### Given records
========================
(* ===== verification/Troubles.v ===== *)
(** * What can go wrong unseen

    Three things the kernel may do are not seen by the code, which goes on as if
    nothing had happened: the router's end of a veth pair shares its index with another
    device (veth.go looks it up by the index alone), a thread is not let back into its
    namespace (namespace.go drops the error), and looking the loopback up fails although it
    may be there (underlay.go drops that error too).  No documentation excludes any of
    them, so the laws of the file Netlink do not.

    [watched W] is the same kernel with somebody who writes such events down: every call
    does what it does in [W].  [troubles m w] is what is written down in the run of [m]
    from [w]; the theorems about runs in which none of this happens say
    [troubles m w = []].  The class [Untroubled] is the kernels where it never happens:
    the lemmas are proved with it, and the file Detour shows that it is no restriction. *)

From S2P Require Import Prelude GoStrings GoNet HostParams Netlink.
Local Open Scope Z_scope.

(** ** Indexes

    Linux numbers the devices of each namespace on its own: every namespace has a device 1,
    its loopback.  A device that moves keeps its number when that is free.  What
    [setupVeth] needs is that the end of a pair that is meant for the router has a number
    of its own. *)
Definition router_leg (d : Dev) : bool :=
  HasPrefix (dev_name d) PEVethPrefix && bool_decide (dev_peer d ≠ None).
Definition legs_apart (s : NetState) : Prop :=
  map_Forall (λ id1 d1, router_leg d1 = true →
    map_Forall (λ id2 d2, dev_index d2 = dev_index d1 → id2 = id1) (devs s)) (devs s).
#[export] Instance legs_apart_dec s : Decision (legs_apart s).
Proof. unfold legs_apart. apply _. Defined.

Lemma leg_alone s id1 d1 id2 d2 :
  legs_apart s → devs s !! id1 = Some d1 → router_leg d1 = true → devs s !! id2 = Some d2 →
  dev_index d2 = dev_index d1 → id2 = id1.
Proof. intros Hs Hd1 Hl Hd2. exact (Hs id1 d1 Hd1 Hl id2 d2 Hd2). Qed.
Lemma legs_apart_intro s :
  (∀ id1 d1 id2 d2, devs s !! id1 = Some d1 → router_leg d1 = true → devs s !! id2 = Some d2 →
    dev_index d2 = dev_index d1 → id2 = id1) → legs_apart s.
Proof. intros Hs id1 d1 Hd1 Hl id2 d2. by apply Hs. Qed.
Lemma legs_apart_devs s s' : devs s' = devs s → legs_apart s → legs_apart s'.
Proof. unfold legs_apart. by intros ->. Qed.

(** Where every device was there before, with its index, its name and its peer. *)
Lemma legs_apart_from s s' :
  (∀ id d', devs s' !! id = Some d' → ∃ d, devs s !! id = Some d
     ∧ dev_name d' = dev_name d ∧ dev_peer d' = dev_peer d ∧ dev_index d' = dev_index d) →
  legs_apart s → legs_apart s'.
Proof.
  intros Hf Hs. apply legs_apart_intro. intros id1 d1 id2 d2 Hd1 Hl Hd2 Hi.
  destruct (Hf _ _ Hd1) as (e1 & He1 & Hn1 & Hp1 & Hi1), (Hf _ _ Hd2) as (e2 & He2 & _ & _ & Hi2).
  apply (leg_alone s id1 e1 id2 e2); [done..| |done|congruence]. unfold router_leg in *. by rewrite -Hn1 -Hp1.
Qed.

(** The router's end of a pair is one. *)
Lemma named_router_leg d name id :
  dev_name d = PEVethPrefix +:+ name → dev_peer d = Some id → router_leg d = true.
Proof. intros Hn Hp. unfold router_leg. by rewrite Hn HasPrefix_app Hp. Qed.

(** ** What is written down *)
Inductive trouble := IndexClash | NotEntered | LoopbackUnknown.

Definition clash_seen {A} (_ : NetState) (_ : res A) (s' : NetState) : list trouble :=
  if bool_decide (legs_apart s') then [] else [IndexClash].
Definition entry_seen (h : NsHandle) (s : NetState) (r : res unit) (_ : NetState) : list trouble :=
  match handles (thr s) !! h, r with Some _, Err _ => [NotEntered] | _, _ => [] end.
Definition lookup_seen (n : string) (_ : NetState) (r : res Link) (_ : NetState) : list trouble :=
  match r with
  | Err e => if bool_decide (n = UnderlayLoopback) && negb (is_link_not_found e) then [LoopbackUnknown] else []
  | _ => []
  end.
Definition nothing_seen {A} (_ : NetState) (_ : res A) (_ : NetState) : list trouble := [].

Definition watched (W : Type) : Type := W * list trouble.
Definition watch `{View W} {A} (seen : NetState → res A → NetState → list trouble) (m : go W A)
    : go (watched W) A := λ w,
  let '(r, w1) := m w.1 in (r, (w1, w.2 ++ seen (view w.1) r (view w1))).
Notation unseen_by m := (watch nothing_seen m) (only parsing).

#[export] Instance watched_view `{View W} : View (watched W) := λ w, view w.1.
#[export] Instance watched_netlink `{Netlink W, View W} : Netlink (watched W) := {|
  LinkByName n := watch (lookup_seen n) (LinkByName n);
  LinkByIndex i := unseen_by (LinkByIndex i);
  LinkList := unseen_by LinkList;
  LinkAdd l := watch clash_seen (LinkAdd l);
  LinkDel l := unseen_by (LinkDel l);
  LinkSetUp l := unseen_by (LinkSetUp l);
  LinkSetMaster l m := unseen_by (LinkSetMaster l m);
  LinkSetNsFd l h := watch clash_seen (LinkSetNsFd l h);
  VethPeerIndex l := unseen_by (VethPeerIndex l);
  AddrList l f := unseen_by (AddrList l f);
  AddrAdd l a := unseen_by (AddrAdd l a);
  AddrDel l a := unseen_by (AddrDel l a);
  ParseAddr := ParseAddr (W:=W);
  RouteListFiltered f r m := unseen_by (RouteListFiltered f r m);
  RouteAdd r := unseen_by (RouteAdd r);
  Execute r p t := unseen_by (Execute r p t);
  netns_Get := unseen_by netns_Get;
  netns_GetFromName n := unseen_by (netns_GetFromName n);
  netns_Set h := watch (entry_seen h) (netns_Set h);
  netns_Close h := unseen_by (netns_Close h);
  LockOSThread := unseen_by LockOSThread;
  UnlockOSThread := unseen_by UnlockOSThread;
  OpenFile p f m := unseen_by (OpenFile p f m);
  File_Write f t := unseen_by (File_Write f t);
  File_Close f := unseen_by (File_Close f) |}.

Definition troubles {W A} (m : go (watched W) A) (w : W) : list trouble := (m (w, [])).2.2.

(** ** Where nothing goes wrong *)
Class Untroubled (W : Type) `{Netlink W, View W} : Prop := {
  LinkAdd_apart l : sat (LinkAdd l) (λ s _ s', legs_apart s → legs_apart s');
  LinkSetNsFd_apart l h : sat (LinkSetNsFd l h) (λ s _ s', legs_apart s → legs_apart s');
  Set_enters h : sat (netns_Set h) (λ s r _, ∀ n, handles (thr s) !! h = Some n → r = Ok tt);
  loopback_known : sat (LinkByName UnderlayLoopback) (λ _ r _, ∀ e, r = Err e → is_link_not_found e = true) }.

(** Entering the namespace of an open handle, then. *)
Definition Enter_spec (h : NsHandle) (s : NetState) (r : res unit) (s' : NetState) : Prop :=
  match handles (thr s) !! h with
  | Some n => r = Ok tt ∧ s' = set_thr (set_cur n (thr s)) s
  | None => ∃ e, r = Err e ∧ s' = s
  end.
Lemma Enter_law `{NetlinkLaws W, !Untroubled W} h : sat (netns_Set h) (Enter_spec h).
Proof.
  intros w r w' Hr. pose proof (Set_enters _ _ _ _ Hr) as Hok. unfold Enter_spec.
  destruct (Set_law _ _ _ _ Hr) as [(e & -> & Hs)|(n & Hn & -> & Hs)].
  - destruct (handles _ !! h) as [n|] eqn:Hn; [by specialize (Hok n eq_refl)|by exists e].
  - by rewrite Hn.
Qed.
========================
### Task brief
Determine how many lines in the preceding records include the word "Prop". The answer is that number alone.

### Response area
3